Using the entries that follow, write out the line containing "pose proof (finite_number _ Hold) as Hold'.", the line containing "destruct (PyFloat.gt (last_price entry) f0) eqn:Hpos;", and every line between them, exactly and nothing else.

Saved entries:
* * * * * * *

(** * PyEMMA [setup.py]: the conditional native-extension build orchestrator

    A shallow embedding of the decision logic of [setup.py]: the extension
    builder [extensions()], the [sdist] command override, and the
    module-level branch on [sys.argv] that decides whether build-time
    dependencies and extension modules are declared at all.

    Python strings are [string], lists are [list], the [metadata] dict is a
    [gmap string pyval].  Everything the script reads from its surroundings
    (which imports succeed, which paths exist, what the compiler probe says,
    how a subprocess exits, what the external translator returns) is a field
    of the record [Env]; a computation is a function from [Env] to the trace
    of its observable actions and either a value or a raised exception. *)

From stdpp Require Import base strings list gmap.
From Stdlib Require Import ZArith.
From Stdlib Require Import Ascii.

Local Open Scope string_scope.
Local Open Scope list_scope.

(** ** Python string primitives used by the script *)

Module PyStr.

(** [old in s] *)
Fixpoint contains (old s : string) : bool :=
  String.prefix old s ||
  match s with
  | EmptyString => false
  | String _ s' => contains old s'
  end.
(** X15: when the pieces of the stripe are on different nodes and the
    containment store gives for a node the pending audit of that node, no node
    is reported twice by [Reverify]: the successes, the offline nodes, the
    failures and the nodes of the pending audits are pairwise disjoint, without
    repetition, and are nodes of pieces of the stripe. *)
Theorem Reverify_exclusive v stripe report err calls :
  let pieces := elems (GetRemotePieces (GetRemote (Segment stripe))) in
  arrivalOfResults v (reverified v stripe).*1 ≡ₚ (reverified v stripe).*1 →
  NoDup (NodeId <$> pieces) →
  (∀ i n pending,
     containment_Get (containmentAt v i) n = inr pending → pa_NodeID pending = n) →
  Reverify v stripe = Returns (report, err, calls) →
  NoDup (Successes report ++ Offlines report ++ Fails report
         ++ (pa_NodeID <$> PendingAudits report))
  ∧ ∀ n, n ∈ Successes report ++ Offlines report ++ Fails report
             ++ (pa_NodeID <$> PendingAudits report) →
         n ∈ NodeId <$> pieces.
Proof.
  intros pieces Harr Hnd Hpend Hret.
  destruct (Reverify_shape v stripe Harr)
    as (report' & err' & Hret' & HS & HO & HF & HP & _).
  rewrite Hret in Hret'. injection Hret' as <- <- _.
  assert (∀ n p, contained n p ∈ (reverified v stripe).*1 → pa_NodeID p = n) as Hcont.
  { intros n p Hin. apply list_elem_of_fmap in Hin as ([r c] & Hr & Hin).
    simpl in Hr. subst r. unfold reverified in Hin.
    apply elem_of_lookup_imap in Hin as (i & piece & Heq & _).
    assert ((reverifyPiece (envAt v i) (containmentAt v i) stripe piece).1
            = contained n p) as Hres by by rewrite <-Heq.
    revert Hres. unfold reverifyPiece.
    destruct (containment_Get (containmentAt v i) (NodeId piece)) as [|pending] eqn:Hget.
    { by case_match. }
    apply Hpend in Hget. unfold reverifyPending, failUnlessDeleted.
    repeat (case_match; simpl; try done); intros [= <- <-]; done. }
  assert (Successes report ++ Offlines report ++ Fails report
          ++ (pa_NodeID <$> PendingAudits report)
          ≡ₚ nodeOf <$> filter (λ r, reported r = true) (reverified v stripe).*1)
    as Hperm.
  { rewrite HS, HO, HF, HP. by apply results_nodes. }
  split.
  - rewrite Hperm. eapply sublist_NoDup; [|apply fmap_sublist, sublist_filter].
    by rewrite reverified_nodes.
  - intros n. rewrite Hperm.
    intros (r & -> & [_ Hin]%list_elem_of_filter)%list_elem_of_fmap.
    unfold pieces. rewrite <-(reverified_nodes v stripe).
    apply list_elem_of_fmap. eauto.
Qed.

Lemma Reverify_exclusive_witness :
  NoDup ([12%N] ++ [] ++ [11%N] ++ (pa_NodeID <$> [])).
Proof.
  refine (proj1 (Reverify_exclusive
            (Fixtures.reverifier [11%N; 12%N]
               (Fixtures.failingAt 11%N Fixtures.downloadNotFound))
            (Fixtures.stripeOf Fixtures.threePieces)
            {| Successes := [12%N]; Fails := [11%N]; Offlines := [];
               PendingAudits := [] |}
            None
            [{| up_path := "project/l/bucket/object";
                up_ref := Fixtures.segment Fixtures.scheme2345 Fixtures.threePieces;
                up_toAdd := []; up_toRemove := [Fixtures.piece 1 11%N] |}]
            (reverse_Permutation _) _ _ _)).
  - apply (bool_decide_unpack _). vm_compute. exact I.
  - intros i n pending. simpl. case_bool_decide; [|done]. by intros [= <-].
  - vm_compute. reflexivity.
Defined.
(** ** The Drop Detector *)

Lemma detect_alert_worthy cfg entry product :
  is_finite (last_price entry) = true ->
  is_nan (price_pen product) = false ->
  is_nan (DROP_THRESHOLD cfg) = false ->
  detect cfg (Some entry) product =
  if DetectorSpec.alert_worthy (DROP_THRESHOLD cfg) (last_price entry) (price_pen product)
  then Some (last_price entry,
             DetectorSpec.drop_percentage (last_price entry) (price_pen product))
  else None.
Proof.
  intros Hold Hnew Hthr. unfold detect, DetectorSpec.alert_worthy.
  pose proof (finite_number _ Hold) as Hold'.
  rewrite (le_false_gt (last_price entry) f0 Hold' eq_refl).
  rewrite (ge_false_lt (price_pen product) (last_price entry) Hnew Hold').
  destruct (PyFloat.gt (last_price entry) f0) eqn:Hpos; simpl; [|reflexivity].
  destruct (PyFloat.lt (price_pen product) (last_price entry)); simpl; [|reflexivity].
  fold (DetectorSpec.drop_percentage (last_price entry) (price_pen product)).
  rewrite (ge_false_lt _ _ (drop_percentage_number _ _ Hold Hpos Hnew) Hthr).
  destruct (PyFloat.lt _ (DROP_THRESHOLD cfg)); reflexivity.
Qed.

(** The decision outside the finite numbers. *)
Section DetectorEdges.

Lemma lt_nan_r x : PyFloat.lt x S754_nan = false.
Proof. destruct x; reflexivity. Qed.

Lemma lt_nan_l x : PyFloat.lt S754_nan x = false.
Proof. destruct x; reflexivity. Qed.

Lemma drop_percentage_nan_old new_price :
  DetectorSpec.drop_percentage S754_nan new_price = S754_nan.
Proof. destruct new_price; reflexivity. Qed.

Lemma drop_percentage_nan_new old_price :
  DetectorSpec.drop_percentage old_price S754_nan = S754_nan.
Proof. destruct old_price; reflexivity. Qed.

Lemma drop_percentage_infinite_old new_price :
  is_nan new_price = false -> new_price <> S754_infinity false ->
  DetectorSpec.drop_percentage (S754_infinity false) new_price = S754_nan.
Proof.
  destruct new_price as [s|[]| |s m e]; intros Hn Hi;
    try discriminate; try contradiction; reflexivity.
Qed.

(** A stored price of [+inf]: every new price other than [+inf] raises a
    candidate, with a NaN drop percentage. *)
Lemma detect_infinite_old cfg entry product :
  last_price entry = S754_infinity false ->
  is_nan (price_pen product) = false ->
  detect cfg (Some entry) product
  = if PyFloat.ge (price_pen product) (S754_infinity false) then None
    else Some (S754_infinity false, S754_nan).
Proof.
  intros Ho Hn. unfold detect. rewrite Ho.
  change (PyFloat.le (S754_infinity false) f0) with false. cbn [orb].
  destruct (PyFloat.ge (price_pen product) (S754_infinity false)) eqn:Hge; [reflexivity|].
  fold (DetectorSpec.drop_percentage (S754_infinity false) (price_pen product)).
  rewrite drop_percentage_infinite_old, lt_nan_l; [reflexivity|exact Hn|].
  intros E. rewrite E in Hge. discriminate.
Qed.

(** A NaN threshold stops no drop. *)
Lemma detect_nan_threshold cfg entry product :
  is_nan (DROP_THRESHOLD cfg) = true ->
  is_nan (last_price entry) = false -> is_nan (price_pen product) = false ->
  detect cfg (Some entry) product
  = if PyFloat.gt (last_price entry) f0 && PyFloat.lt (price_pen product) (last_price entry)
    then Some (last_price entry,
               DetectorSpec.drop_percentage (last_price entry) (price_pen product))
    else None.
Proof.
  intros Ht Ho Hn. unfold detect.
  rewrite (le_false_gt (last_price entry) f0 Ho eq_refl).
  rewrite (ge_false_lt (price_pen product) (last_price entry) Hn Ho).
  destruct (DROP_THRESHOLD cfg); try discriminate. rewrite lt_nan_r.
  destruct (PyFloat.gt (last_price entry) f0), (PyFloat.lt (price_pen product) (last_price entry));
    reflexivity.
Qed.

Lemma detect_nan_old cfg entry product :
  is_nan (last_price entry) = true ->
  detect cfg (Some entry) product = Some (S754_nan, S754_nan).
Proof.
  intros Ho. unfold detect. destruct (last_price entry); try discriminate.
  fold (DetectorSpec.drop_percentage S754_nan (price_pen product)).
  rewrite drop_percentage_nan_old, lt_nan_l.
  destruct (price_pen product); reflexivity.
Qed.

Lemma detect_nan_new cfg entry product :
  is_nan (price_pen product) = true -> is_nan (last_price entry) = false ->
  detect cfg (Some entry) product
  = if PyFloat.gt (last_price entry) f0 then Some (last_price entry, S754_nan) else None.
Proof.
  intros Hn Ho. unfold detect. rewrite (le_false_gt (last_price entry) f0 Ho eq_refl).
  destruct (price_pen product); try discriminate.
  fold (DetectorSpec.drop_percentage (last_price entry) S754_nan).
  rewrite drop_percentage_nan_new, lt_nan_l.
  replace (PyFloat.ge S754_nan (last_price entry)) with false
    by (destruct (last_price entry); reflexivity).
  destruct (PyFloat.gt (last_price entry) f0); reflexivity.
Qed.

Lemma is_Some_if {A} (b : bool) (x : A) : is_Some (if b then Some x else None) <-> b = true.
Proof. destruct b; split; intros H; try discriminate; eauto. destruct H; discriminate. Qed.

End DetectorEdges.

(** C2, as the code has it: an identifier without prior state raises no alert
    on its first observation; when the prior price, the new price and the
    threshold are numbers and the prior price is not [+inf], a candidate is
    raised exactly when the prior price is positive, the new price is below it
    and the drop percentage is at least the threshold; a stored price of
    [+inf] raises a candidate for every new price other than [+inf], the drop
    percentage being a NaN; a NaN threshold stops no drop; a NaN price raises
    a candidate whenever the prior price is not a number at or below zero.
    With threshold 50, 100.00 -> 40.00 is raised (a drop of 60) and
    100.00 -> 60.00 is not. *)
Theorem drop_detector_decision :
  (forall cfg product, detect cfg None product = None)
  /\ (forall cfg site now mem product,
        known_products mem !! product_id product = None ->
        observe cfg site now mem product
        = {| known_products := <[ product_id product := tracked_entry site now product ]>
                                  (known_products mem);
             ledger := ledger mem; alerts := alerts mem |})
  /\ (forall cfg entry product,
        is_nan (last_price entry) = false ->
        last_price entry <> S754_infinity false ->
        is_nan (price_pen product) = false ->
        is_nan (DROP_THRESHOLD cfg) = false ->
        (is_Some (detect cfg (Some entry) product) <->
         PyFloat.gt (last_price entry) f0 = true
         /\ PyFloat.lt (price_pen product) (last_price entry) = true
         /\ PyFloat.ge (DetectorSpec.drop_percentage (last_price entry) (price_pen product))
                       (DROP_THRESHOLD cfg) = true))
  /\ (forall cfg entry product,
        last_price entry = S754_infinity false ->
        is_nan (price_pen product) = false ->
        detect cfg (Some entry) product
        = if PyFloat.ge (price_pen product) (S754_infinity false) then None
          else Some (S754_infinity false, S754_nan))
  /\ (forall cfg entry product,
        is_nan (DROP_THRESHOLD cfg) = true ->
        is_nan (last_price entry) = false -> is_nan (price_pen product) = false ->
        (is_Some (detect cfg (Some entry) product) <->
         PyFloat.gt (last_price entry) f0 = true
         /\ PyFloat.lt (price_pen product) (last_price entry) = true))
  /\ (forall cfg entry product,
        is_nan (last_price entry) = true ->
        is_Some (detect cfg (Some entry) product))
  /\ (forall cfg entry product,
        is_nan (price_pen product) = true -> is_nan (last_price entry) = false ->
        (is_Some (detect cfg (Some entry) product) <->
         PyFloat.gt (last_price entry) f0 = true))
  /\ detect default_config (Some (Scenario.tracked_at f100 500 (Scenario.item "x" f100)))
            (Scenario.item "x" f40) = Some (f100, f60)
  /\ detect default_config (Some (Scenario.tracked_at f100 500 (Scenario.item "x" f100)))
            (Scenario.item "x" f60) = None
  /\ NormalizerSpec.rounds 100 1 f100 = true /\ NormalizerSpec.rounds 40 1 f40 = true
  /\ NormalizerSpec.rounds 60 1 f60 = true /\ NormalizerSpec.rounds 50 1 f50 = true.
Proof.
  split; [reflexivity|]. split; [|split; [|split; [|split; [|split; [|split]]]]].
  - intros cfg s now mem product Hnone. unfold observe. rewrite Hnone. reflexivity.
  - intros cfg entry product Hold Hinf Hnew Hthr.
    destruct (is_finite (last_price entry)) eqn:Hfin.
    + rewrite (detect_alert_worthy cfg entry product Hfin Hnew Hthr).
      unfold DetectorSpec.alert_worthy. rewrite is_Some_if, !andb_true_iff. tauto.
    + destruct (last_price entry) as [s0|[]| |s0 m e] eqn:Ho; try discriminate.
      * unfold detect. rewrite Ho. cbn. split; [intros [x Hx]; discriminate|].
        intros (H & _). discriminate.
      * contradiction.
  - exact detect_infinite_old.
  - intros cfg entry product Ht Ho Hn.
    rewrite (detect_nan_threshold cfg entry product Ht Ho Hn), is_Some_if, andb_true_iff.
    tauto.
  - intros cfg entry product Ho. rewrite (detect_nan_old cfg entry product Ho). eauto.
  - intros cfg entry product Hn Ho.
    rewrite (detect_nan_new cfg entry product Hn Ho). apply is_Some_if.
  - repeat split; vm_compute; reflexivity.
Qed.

* * * * * * *

The completed task:
  pose proof (finite_number _ Hold) as Hold'.
  rewrite (le_false_gt (last_price entry) f0 Hold' eq_refl).
  rewrite (ge_false_lt (price_pen product) (last_price entry) Hnew Hold').
  destruct (PyFloat.gt (last_price entry) f0) eqn:Hpos; simpl; [|reflexivity].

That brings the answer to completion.